Don’t need reason, don’t need rhyme/Ain’t nothing I would rather do/Going down, party time/
My friends are gonna be there too -ACDC

After my last exclusive interview with Rachel S. Raccoon, Rachel was able to help me set up my next wildlife exclusive. This time, I got to meet with her long-time friend, Melvin Mouse. Melvin has been in and out of the Milwaukee scene for quite a while (in mouse time, which is only about a year in human time.) He was really able to give me an inside peek into the goings-on behind the mouse party life. And let me tell you, they’re not as quiet and shy as they like us to believe.
“Mel, thanks for meeting with me today. I know you have about 2000 family and friends who might read this if you want to give a shout-out to them,” I say with a smile.
“Nah, none of us can read, thank goodness, cuz if they knew I was lettin’ you in on our secrets, I’d be cheese on toast!” he laughs with a squeak.

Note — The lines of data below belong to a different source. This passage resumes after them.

(* ===================================================================== *)
(*  A shallow embedding of the CAS core (parser/ExpressionParser.cpp and  *)
(*  cas/SymbolicEngine.cpp) and the properties of its specification.      *)
(*                                                                       *)
(*  - double        : Rocq's primitive binary64 floats                    *)
(*  - std::string   : string                                              *)
(*  - std::map<std::string,double> : gmap string float                    *)
(*  - exceptions    : the result type [Res], carrying what()              *)
(*  - unique_ptr trees : inductive types (no sharing, deep copies)        *)
(* ===================================================================== *)

From Stdlib Require Import ZArith Ascii String.
From Stdlib Require Import Floats.PrimFloat Floats.FloatOps Floats.SpecFloat.
From Stdlib Require Numbers.Cyclic.Int63.Uint63.
From stdpp Require Import gmap strings list.

Local Open Scope Z_scope.

(* ===================================================================== *)
(** * Results of operations that may throw                                *)
(* ===================================================================== *)

(** [Ok v] is a normal return, [Err msg] a thrown [std::exception] whose
    [what()] is [msg].  [OutOfFuel] is only produced by the recursive
    descent parser when its recursion budget is exhausted.  [Undefined] is
    an operation whose behaviour the C++ standard leaves undefined (a call
    through a null pointer): the program need neither return nor throw, and
    nothing that follows it is specified. *)
Inductive Res (A : Type) : Type :=
| Ok (a : A)
| Err (msg : string)
| OutOfFuel
| Undefined.
Arguments Ok {A} a.
Arguments Err {A} msg.
Arguments OutOfFuel {A}.
Arguments Undefined {A}.

#[global] Instance Res_bind : MBind Res := fun A B (k : A -> Res B) (r : Res A) =>
  match r with
  | Ok a => k a
  | Err m => Err m
  | OutOfFuel => OutOfFuel
  | Undefined => Undefined
  end.

#[global] Instance Res_ret : MRet Res := fun A (a : A) => Ok a.

Definition isOk {A} (r : Res A) : bool :=
  match r with Ok _ => true | _ => false end.

Definition isErr {A} (r : Res A) : bool :=
  match r with Err _ => true | _ => false end.

(** Sequential traversal of a vector, stopping at the first throw. *)
Definition mapM {A B} (f : A -> Res B) : list A -> Res (list B) :=
  fix go (l : list A) : Res (list B) :=
    match l with
    | [] => Ok []
    | a :: l' => b ← f a; bs ← go l'; Ok (b :: bs)
    end.

(* ===================================================================== *)
(** * The C and C++ library routines the program calls                    *)
(* ===================================================================== *)

Module Cxx.

(** ** <cctype>, "C" locale *)

Definition isdigit (c : ascii) : bool :=
  let n := nat_of_ascii c in (48 <=? n)%nat && (n <=? 57)%nat.

Definition isalpha (c : ascii) : bool :=
  let n := nat_of_ascii c in
  ((65 <=? n)%nat && (n <=? 90)%nat) || ((97 <=? n)%nat && (n <=? 122)%nat).

Definition isalnum (c : ascii) : bool := isalpha c || isdigit c.

Definition isspace (c : ascii) : bool :=
  let n := nat_of_ascii c in
  (n =? 32)%nat || ((9 <=? n)%nat && (n <=? 13)%nat).

(** ** Decimal output of integers: [std::to_string(size_t)] and
       [operator<<(long long)] *)

Definition digit_char (d : Z) : ascii := ascii_of_nat (48 + Z.to_nat d).

Fixpoint dec_digits (fuel : nat) (n : Z) (acc : string) : string :=
  match fuel with
  | O => acc
  | S fuel' =>
      let acc' := String (digit_char (n mod 10)) acc in
      if n <? 10 then acc' else dec_digits fuel' (n / 10) acc'
  end.

Definition dec_of_Z (n : Z) : string :=
  dec_digits (S (Z.to_nat (Z.log2 n))) n "".

Definition to_string (n : nat) : string := dec_of_Z (Z.of_nat n).

Definition print_longlong (n : Z) : string :=
  if n <? 0 then String "-" (dec_of_Z (- n)) else dec_of_Z n.

(** ** Binary64 values as exact rationals *)

(** [v >= 10^k] for the positive rational [num/den]. *)
Definition ge_pow10 (num den k : Z) : bool :=
  if 0 <=? k then den * 10 ^ k <=? num else den <=? num * 10 ^ (- k).

(** The decimal exponent [X] with [10^X <= num/den < 10^(X+1)]: an estimate
    from the binary logarithms, corrected by at most a few steps. *)
Fixpoint adjust_exp10 (fuel : nat) (num den x : Z) : Z :=
  match fuel with
  | O => x
  | S fuel' =>
      if ge_pow10 num den (x + 1) then adjust_exp10 fuel' num den (x + 1)
      else if ge_pow10 num den x then x
      else adjust_exp10 fuel' num den (x - 1)
  end.

Definition exp10 (num den : Z) : Z :=
  adjust_exp10 8 num den (((Z.log2 num - Z.log2 den) * 30103) / 100000).

(** Division rounding to nearest, ties to even. *)
Definition div_rne (a b : Z) : Z :=
  let q := a / b in
  let r := a mod b in
  match (2 * r) ?= b with
  | Lt => q
  | Gt => q + 1
  | Eq => if Z.even q then q else q + 1
  end.

(** ** [operator<<(std::ostream&, double)] with the stream defaults, that
       is [printf("%g")] with precision 6 *)

Fixpoint strip_zeros_rev (s : list ascii) : list ascii :=
  match s with
  | c :: s' => if Ascii.eqb c "0" then strip_zeros_rev s' else s
  | [] => []
  end.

I lean forward in a more serious frame of mind, but also to see and hear him better. We’re in a mostly empty little Italian restaurant, my back hiding him from view. He’s in front of me on top of the table. I try to keep my voice down to a whisper so I don’t hurt Melvin’s ears. Plus, I don’t want any lingering diners to hear me talking to what looks like an empty table.
“So Mel, is it true that if you see one mouse, that means there’s at least a few more in the home?”

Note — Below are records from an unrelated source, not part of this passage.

(** * Paul Allen agent: ingestion script and chat handlers

    A shallow embedding of [src/router.py], [src/data_ingest/ingest.py] and
    [src/app.py].  The repository is glue code around third-party SDKs, so a
    program is embedded as a computation in a small state-and-exception monad
    that additionally records the ordered trace of observable events: log
    records, messages handed to the chat UI, and calls into the SDKs
    (Pinecone, LlamaIndex, OpenAI, semantic-router).  Everything the SDKs and
    the operating system answer is read from a [world] record. *)

From Stdlib Require Import ZArith String Ascii List Bool Lia.
From stdpp Require Import base option list gmap strings fin_maps pretty.
Import ListNotations.

Local Open Scope string_scope.
Local Open Scope list_scope.
Local Open Scope Z_scope.

(** ** Python values the scripts handle *)

(** Exceptions that occur in the two scripts. [SdkError] stands for any
    exception (a subclass of [Exception]) raised inside a third-party call. *)
Inductive exn :=
| ValueError (msg : string)
| TypeError (msg : string)
| SdkError (msg : string).

(** [str(e)] *)
Definition str_exn (e : exn) : string :=
  match e with ValueError m | TypeError m | SdkError m => m end.

(** How a computation ends: it returns, an exception escapes, or
    [sys.exit(code)] was called ([SystemExit] is not an [Exception], so no
    [except Exception] clause stops it). *)
Inductive outcome (A : Type) :=
| Returned (a : A)
| Raised (e : exn)
| Exited (code : Z).
Arguments Returned {A} a.
Arguments Raised {A} e.
Arguments Exited {A} code.

(** Exit status of the interpreter when a script's top level ends this way. *)
Definition exit_status {A} (o : outcome A) : Z :=
  match o with
  | Returned _ => 0
  | Raised _ => 1
  | Exited c => c
  end.

(** Truthiness of an [Optional[str]]: [None] and [""] are falsy. *)
Definition truthy (o : option string) : bool :=
  match o with
  | Some s => negb (String.eqb s "")
  | None => false
  end.

(** ** Observable events *)

Inductive level := INFO | WARNING | ERROR.

(** Chainlit elements attached to a message. *)
Inductive element :=
| Text (name content display : string)
| Image (path name display : string).

(** [cl.Message(content=..., elements=..., author=...)] *)
Record message := Message {
  content : string;
  elements : list element;
  author : option string
}.

(** A node (chunk) produced from the loaded documents. The embedding vector
    of a node is a list of floats computed remotely; it is not represented. *)
Record node := Node { node_id : string; node_text : string }.

(** A route of [semantic_router]. *)
Record Route := mkRoute { name : string; utterances : list string }.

“A few?! There’s a ton of us! We love a good party! All we need is a nice warm house, some food in the pantry, or some bird seed, cat food or dog food somewhere, some nice pipes to lick water off of, and a bunch of walls to run up and down behind where you can’t see us. We get the whole run of the house,” Melvin spread out his tiny paws.
“So you can travel from a basement all the way up to an attic?” I was stunned. That seemed like a long way for a little mouse.
“Oh we go everywhere! Garage, attic, kitchen. You name it- we claim it! We party like rock stars! And the more we party, the more of us there ends up being- if you catch my drift,” he slyly winks at me. Gross.
“Well, what’s the best way we can stop your party, Mel?”
He frowns, “Probably call that horrible Advanced Wildlife Control. They’re a total buzz kill. They seal up all our party doors into the homes. They put out these black boxes that look like and smell like awesome buffet bars. Turns out it’s poison bait. They’ve got tricks that totally kill our good times.” He started munching on half a breadstick laying on the table.
“Thanks for your time, Mel.”
“No problem, toots,” he smiles showing two big front chompers, “What’s your address?”
I get up and leave without giving him, or his pals, any info for a new party destination.